Columns

Column: Advice From Beyond

By Susan Parker
Tuesday October 24, 2006

The Alta Bates Emergency Room doctor gave Ralph 24 hours to live. An attendant wheeled Ralph, in a hospital bed, into the East Wing of ICU. The admitting doctor said Ralph probably wouldn’t make it through the night.  

Ralph’s eyes were open and he was struggling to breathe, but he wasn’t aware of my presence. “Take care of yourself,” everyone said, so I went home and lay down on the couch. The nursing staff promised to contact me if things got worse.  

At 11 p.m. they called and I went back to the hospital. I walked the six flights up to ICU, rang the security buzzer for admittance, sat beside Ralph’s bed for three hours and told him all the things I needed to say. He kept breathing, and his blood pressure rose. “Go home,” said the staff. “He’s gotten a little better.”  

Saturday went by and then Sunday. On Monday morning the doctors said they wanted to give Ralph a blood transfusion.  

I okayed the procedure, but issued a warning: “The last time Ralph had a transfusion, he almost got up and mowed the lawn. Be prepared for him to complain about food and cable TV.”  

“Your husband’s heart rate is dangerously high,” they said. “The transfusion could make him more comfortable, but the odds are 50/50 he’ll survive.”  

They didn’t know Ralph. By Tuesday he was asking for the sports page and preparing to watch the A’s on TV. The oxygen mask was removed from his face, revealing a huge, angry sore where the plastic edges had dug into his nose. He had a large black and blue mark on his neck caused by life saving measures in the ambulance. I couldn’t bear to pull down the sheet that covered the rest of his body.  

Late Tuesday night Ralph started to go down hill again. Wednesday morning Doctor Peterson said that Ralph would last only another 24 hours.  

Forty-eight hours went by before Ralph finally called it quits.  

But 26 days have passed and he still seems present. An autographed photo of Sandy Koufax arrived just the other day, an E-Bay purchase Ralph had secretly made when I wasn’t paying attention. Another package arrived soon after, a photograph of Babe Ruth and Lou Gehrig, a small boy hoisted between them, all three smiling joyfully into the camera lens.  
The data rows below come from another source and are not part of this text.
(** ** Decoding into a receiver that is not empty *)

Lemma AdminConfig_Unmarshal_merge m0 m :
  AdminConfig_valid m ->
  AdminConfig_Unmarshal m0 (AdminConfig_wire m) = Ok (AdminConfig_merge m0 m).
Proof.
  intros [Hu Hb]. unfold AdminConfig_wire, AdminConfig_merge in *. destruct m as [s u].
  cbn [ConfigId AdminConfig_XXX_unrecognized] in *.
  pose proof (decoder_nil "AdminConfig" AdminConfig_arms AdminConfig_add_unrecognized
                _ _ AdminConfig_field_generic AdminConfig_Unmarshal_loop m0) as H0.
  assert (H1 : AdminConfig_Unmarshal m0 ([] ++ string_field x0a s)
               = Ok {| ConfigId := if len s >? 0 then s else ConfigId m0;
                       AdminConfig_XXX_unrecognized := AdminConfig_XXX_unrecognized m0 |}).
  { destruct (Z_gt_dec (len s) 0) as [Hs | Hs].
    - rewrite string_field_message_field in * by assumption.
      destruct (len s >? 0) eqn:E; [ | rewrite Z.gtb_ltb in E; apply Z.ltb_ge in E; lia].
      eapply (decoder_known_field "AdminConfig" AdminConfig_arms AdminConfig_add_unrecognized
               _ _ AdminConfig_field_generic AdminConfig_Unmarshal_loop);
        [exact H0 | apply read_tag_x0a | reflexivity | reflexivity | ].
      cbn [app]. rewrite len_app in Hb. pose proof (len_nonneg (bytes_of u)). lia.
    - destruct (string_field_empty x0a s Hs) as [-> ->].
      change (@len byte [] >? 0) with false. cbv iota. destruct m0. exact H0. }
  cbn [app] in H1.
  apply (decoder_keeps_unknown_fields "AdminConfig" AdminConfig_arms
           AdminConfig_add_unrecognized _ _ AdminConfig_field_generic
           AdminConfig_Unmarshal_loop AdminConfig_add_nil AdminConfig_add_app
           _ _ _ _ H1 Hu Hb).
Qed.

Section MergeFacts.

Context {E : Externals}.
Variable TapConfig_wire : v3_TapConfig -> list byte.
Variable ConfigSource_wire : v4alpha_ConfigSource -> list byte.
Hypothesis TapConfig_unmarshal : unmarshal_contract TapConfig_wire.
Hypothesis ConfigSource_unmarshal : unmarshal_contract ConfigSource_wire.

Lemma TapDSConfig_Unmarshal_merge m0 m :
  TapDSConfig_valid ConfigSource_wire m ->
  ConfigSource m0 = None \/ ConfigSource m = None ->
  TapDSConfig_Unmarshal m0 (TapDSConfig_wire ConfigSource_wire m)
  = Ok (TapDSConfig_merge m0 m).
Proof.
  intros [Hu Hb] Hcs. unfold TapDSConfig_wire, TapDSConfig_merge in *.
  destruct m as [cs s u].
  cbn [ConfigSource Name TapDSConfig_XXX_unrecognized] in *.
  set (F1 := match cs with
             | Some cs => message_field x0a (ConfigSource_wire cs)
             | None => []
             end) in *.
  rewrite !len_app in Hb.
  pose proof (len_nonneg F1) as HF1.
  pose proof (len_nonneg (string_field x12 s)) as HF2.
  pose proof (len_nonneg (bytes_of u)) as HF3.
  pose proof (decoder_nil "TapDSConfig" TapDSConfig_arms TapDSConfig_add_unrecognized
                _ _ TapDSConfig_field_generic TapDSConfig_Unmarshal_loop m0)
    as H0.
  assert (H1 : TapDSConfig_Unmarshal m0 ([] ++ F1)
               = Ok {| ConfigSource := match cs with
                                       | Some cs => Some cs
                                       | None => ConfigSource m0
                                       end;
                       Name := Name m0;
                       TapDSConfig_XXX_unrecognized := TapDSConfig_XXX_unrecognized m0 |}).
  { subst F1. destruct cs as [cs | ]; [ | destruct m0; exact H0].
    destruct Hcs as [Hcs | Hcs]; [ | discriminate].
    eapply (decoder_known_field "TapDSConfig" TapDSConfig_arms TapDSConfig_add_unrecognized
              _ _ TapDSConfig_field_generic TapDSConfig_Unmarshal_loop);
      [exact H0 | apply read_tag_x0a | reflexivity | | cbn [app]; lia].
    cbn [arm_store]. rewrite Hcs, ConfigSource_unmarshal. reflexivity. }
  cbn [app] in H1.
  assert (H2 : TapDSConfig_Unmarshal m0 (F1 ++ string_field x12 s)
               = Ok {| ConfigSource := match cs with
                                       | Some cs => Some cs
                                       | None => ConfigSource m0
                                       end;
                       Name := if len s >? 0 then s else Name m0;
                       TapDSConfig_XXX_unrecognized := TapDSConfig_XXX_unrecognized m0 |}).
  { destruct (Z_gt_dec (len s) 0) as [Hs | Hs].
    - rewrite string_field_message_field in * by assumption.
      destruct (len s >? 0) eqn:Egt;
        [ | rewrite Z.gtb_ltb in Egt; apply Z.ltb_ge in Egt; lia].
      eapply (decoder_known_field "TapDSConfig" TapDSConfig_arms TapDSConfig_add_unrecognized
                _ _ TapDSConfig_field_generic TapDSConfig_Unmarshal_loop);
        [exact H1 | apply read_tag_x12 | reflexivity | reflexivity | rewrite len_app; lia].
    - destruct (string_field_empty x12 s Hs) as [-> ->]. rewrite app_nil_r.
      change (@len byte [] >? 0) with false. cbv iota. exact H1. }
  rewrite app_assoc.
  apply (decoder_keeps_unknown_fields "TapDSConfig" TapDSConfig_arms
           TapDSConfig_add_unrecognized _ _ TapDSConfig_field_generic
           TapDSConfig_Unmarshal_loop TapDSConfig_add_nil TapDSConfig_add_app
           _ _ _ _ H2 Hu).
  rewrite !len_app. lia.
Qed.

Lemma CommonExtensionConfig_Unmarshal_merge m0 m :
  CommonExtensionConfig_valid TapConfig_wire ConfigSource_wire m ->
  CommonExtensionConfig_Unmarshal m0
    (CommonExtensionConfig_wire TapConfig_wire ConfigSource_wire m)
  = Ok (CommonExtensionConfig_merge m0 m).
Proof.
  intros [Hx [Hu Hb]]. unfold CommonExtensionConfig_wire, CommonExtensionConfig_merge in *.
  destruct m as [x u]. cbn [ConfigType XXX_unrecognized] in *.
  set (F1 := match x with
             | Some x => ConfigType_wire TapConfig_wire ConfigSource_wire x
             | None => []
             end) in *.
  rewrite len_app in Hb.
  pose proof (len_nonneg F1) as HF1. pose proof (len_nonneg (bytes_of u)) as HF3.
  pose proof (decoder_nil "CommonExtensionConfig" CommonExtensionConfig_arms
                CommonExtensionConfig_add_unrecognized
                _ _ CommonExtensionConfig_field_generic CommonExtensionConfig_Unmarshal_loop
                m0) as H0.
  assert (H1 : CommonExtensionConfig_Unmarshal m0 ([] ++ F1)
               = Ok {| ConfigType := match x with
                                     | Some x => Some (ConfigType_canon x)
                                     | None => ConfigType m0
                                     end;
                       XXX_unrecognized := XXX_unrecognized m0 |}).
  { subst F1. destruct x as [[[[[a | ]] | ] | [[[a | ]] | ] | [[[a | ]] | ]] | ];
      cbn [ConfigType_valid] in Hx; try contradiction; try (destruct m0; exact H0);
      cbn [ConfigType_wire ConfigType_canon] in *.
    - eapply (decoder_known_field "CommonExtensionConfig" CommonExtensionConfig_arms
                CommonExtensionConfig_add_unrecognized
                _ _ CommonExtensionConfig_field_generic CommonExtensionConfig_Unmarshal_loop);
        [exact H0 | apply read_tag_x0a | reflexivity | | cbn [app]; lia].
      cbn [arm_store]. rewrite (AdminConfig_round_trip a Hx). reflexivity.
    - eapply (decoder_known_field "CommonExtensionConfig" CommonExtensionConfig_arms
                CommonExtensionConfig_add_unrecognized
                _ _ CommonExtensionConfig_field_generic CommonExtensionConfig_Unmarshal_loop);
        [exact H0 | apply read_tag_x12 | reflexivity | | cbn [app]; lia].
      cbn [arm_store]. rewrite TapConfig_unmarshal. reflexivity.
    - eapply (decoder_known_field "CommonExtensionConfig" CommonExtensionConfig_arms
                CommonExtensionConfig_add_unrecognized
                _ _ CommonExtensionConfig_field_generic CommonExtensionConfig_Unmarshal_loop);
        [exact H0 | apply read_tag_x1a | reflexivity | | cbn [app]; lia].
      cbn [arm_store].
      rewrite (TapDSConfig_round_trip ConfigSource_wire ConfigSource_unmarshal a Hx).
      reflexivity. }
  cbn [app] in H1.
  apply (decoder_keeps_unknown_fields "CommonExtensionConfig" CommonExtensionConfig_arms
           CommonExtensionConfig_add_unrecognized _ _ CommonExtensionConfig_field_generic
           CommonExtensionConfig_Unmarshal_loop CommonExtensionConfig_add_nil
           CommonExtensionConfig_add_app _ _ _ _ H1 Hu).
  rewrite len_app. lia.
Qed.

End MergeFacts.

(** X18: [Unmarshal] merges.  The bytes [Marshal] gives for a message [m]
    (one that survives the round trip), decoded into a receiver [m0], give
    the receiver with the strings of [m] that are not empty and the oneof of
    [m] when it is set in place of its own, and with the unrecognized bytes
    of [m] appended to its own.  So the encodings of two messages, one
    after the other, decode to the merge of the two.  (The imported message
    types are assumed to keep the marshal and unmarshal contracts; for
    [TapDSConfig] the receiver or [m] has no [ConfigSource], which the
    imported [Unmarshal] would merge.) *)
Theorem X18_unmarshal_merges {E : Externals}
  (TapConfig_wire : v3_TapConfig -> list byte)
  (ConfigSource_wire : v4alpha_ConfigSource -> list byte) :
  marshal_contract TapConfig_wire -> marshal_contract ConfigSource_wire ->
  unmarshal_contract TapConfig_wire -> unmarshal_contract ConfigSource_wire ->
  ((forall m0 m b,
      AdminConfig_valid m -> AdminConfig_Marshal m = Ok b ->
      AdminConfig_Unmarshal m0 b = Ok (AdminConfig_merge m0 m))
   /\ (forall m0 m b,
         TapDSConfig_valid ConfigSource_wire m ->
         ConfigSource m0 = None \/ ConfigSource m = None ->
         TapDSConfig_Marshal m = Ok b ->
         TapDSConfig_Unmarshal m0 b = Ok (TapDSConfig_merge m0 m))
   /\ (forall m0 m b,
         CommonExtensionConfig_valid TapConfig_wire ConfigSource_wire m ->
         CommonExtensionConfig_Marshal m = Ok b ->
         CommonExtensionConfig_Unmarshal m0 b = Ok (CommonExtensionConfig_merge m0 m)))
  /\ ((forall m1 m2 b1 b2,
         AdminConfig_valid m1 -> AdminConfig_valid m2 ->
         AdminConfig_Marshal m1 = Ok b1 -> AdminConfig_Marshal m2 = Ok b2 ->
         len (b1 ++ b2) < 2 ^ 63 ->
         AdminConfig_Unmarshal AdminConfig_zero (b1 ++ b2)
         = Ok (AdminConfig_merge (AdminConfig_canon m1) m2))
      /\ (forall m1 m2 b1 b2,
            CommonExtensionConfig_valid TapConfig_wire ConfigSource_wire m1 ->
            CommonExtensionConfig_valid TapConfig_wire ConfigSource_wire m2 ->
            CommonExtensionConfig_Marshal m1 = Ok b1 ->
            CommonExtensionConfig_Marshal m2 = Ok b2 ->
            len (b1 ++ b2) < 2 ^ 63 ->
            CommonExtensionConfig_Unmarshal CommonExtensionConfig_zero (b1 ++ b2)
            = Ok (CommonExtensionConfig_merge (CommonExtensionConfig_canon m1) m2))).
Proof.
  intros HTm HCm HTu HCu.
  assert (HA : forall m0 m b,
            AdminConfig_valid m -> AdminConfig_Marshal m = Ok b ->
            AdminConfig_Unmarshal m0 b = Ok (AdminConfig_merge m0 m)).
  { intros m0 m b Hm Hb. rewrite AdminConfig_Marshal_wire in Hb. injection Hb as <-.
    now apply AdminConfig_Unmarshal_merge. }
  assert (HC : forall m0 m b,
            CommonExtensionConfig_valid TapConfig_wire ConfigSource_wire m ->
            CommonExtensionConfig_Marshal m = Ok b ->
            CommonExtensionConfig_Unmarshal m0 b = Ok (CommonExtensionConfig_merge m0 m)).
  { intros m0 m b Hm Hb.
    rewrite (CommonExtensionConfig_Marshal_wire TapConfig_wire ConfigSource_wire HTm HCm)
      in Hb by (eapply CommonExtensionConfig_valid_wrapper_present, Hm).
    injection Hb as <-. now apply CommonExtensionConfig_Unmarshal_merge. }
  split; [split; [exact HA | split; [ | exact HC]] | split].
  - intros m0 m b Hm Hcs Hb.
    rewrite (TapDSConfig_Marshal_wire ConfigSource_wire HCm) in Hb. injection Hb as <-.
    now apply TapDSConfig_Unmarshal_merge.
  - intros m1 m2 b1 b2 H1 H2 Hb1 Hb2 Hl.
    apply (decoder_sequence "AdminConfig" AdminConfig_arms AdminConfig_add_unrecognized
             _ _ AdminConfig_field_generic AdminConfig_Unmarshal_loop
             AdminConfig_zero b1 (AdminConfig_canon m1) b2 _);
      [ | assumption | now apply HA].
    rewrite AdminConfig_Marshal_wire in Hb1. injection Hb1 as <-.
    now apply AdminConfig_round_trip.
  - intros m1 m2 b1 b2 H1 H2 Hb1 Hb2 Hl.
    apply (decoder_sequence "CommonExtensionConfig" CommonExtensionConfig_arms
             CommonExtensionConfig_add_unrecognized
             _ _ CommonExtensionConfig_field_generic CommonExtensionConfig_Unmarshal_loop
             CommonExtensionConfig_zero b1 (CommonExtensionConfig_canon m1) b2 _);
      [ | assumption | now apply HC].
    rewrite (CommonExtensionConfig_Marshal_wire TapConfig_wire ConfigSource_wire HTm HCm)
      in Hb1 by (eapply CommonExtensionConfig_valid_wrapper_present, H1).
    injection Hb1 as <-. now apply CommonExtensionConfig_round_trip.
Qed.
Now comes the bills and the paperwork, the phone calls and the out-of-town guests, followed by cleaning and purging and a Social Security mess. I call the wheelchair people and tell them they are two weeks late on their follow-up appointment and the man who used the chair no longer needs it. Within record-breaking time someone returns my call and makes arrangements to pick up the chair. I wait around the house for hours but no one arrives. “Come get it now,” I shout angrily into the phone several days later, and they finally do.  

Funeral arrangements are made, credit card and bank accounts closed. The cell phone company needs an official death certificate in order to cancel our joint account. I’m not penalized for the closure, but I have to open a new one for myself, no breaks on the start-up fees.  

The Kaiser psychiatry department calls and explains they’ve gone through my records and notice that I haven’t seen a psychiatrist in over 10 years. Technically, they say, I shouldn’t be getting a prescription for anti-depressants without a yearly check-up. “You need to make an appointment ASAP before the prescription runs out,” they inform me. But the first appointment isn’t available until mid-January, and a quick glance at the pill bottle tells me I’ll need a refill long before then. “Can I get an extension until the appointment?” I ask. “No,” says the woman on the other end. “You can’t.”  

I decide not to argue with her. I can hear Ralph whispering in my ear. “You don’t need those damn pills anymore,” he says. I wonder what he’ll be telling me next.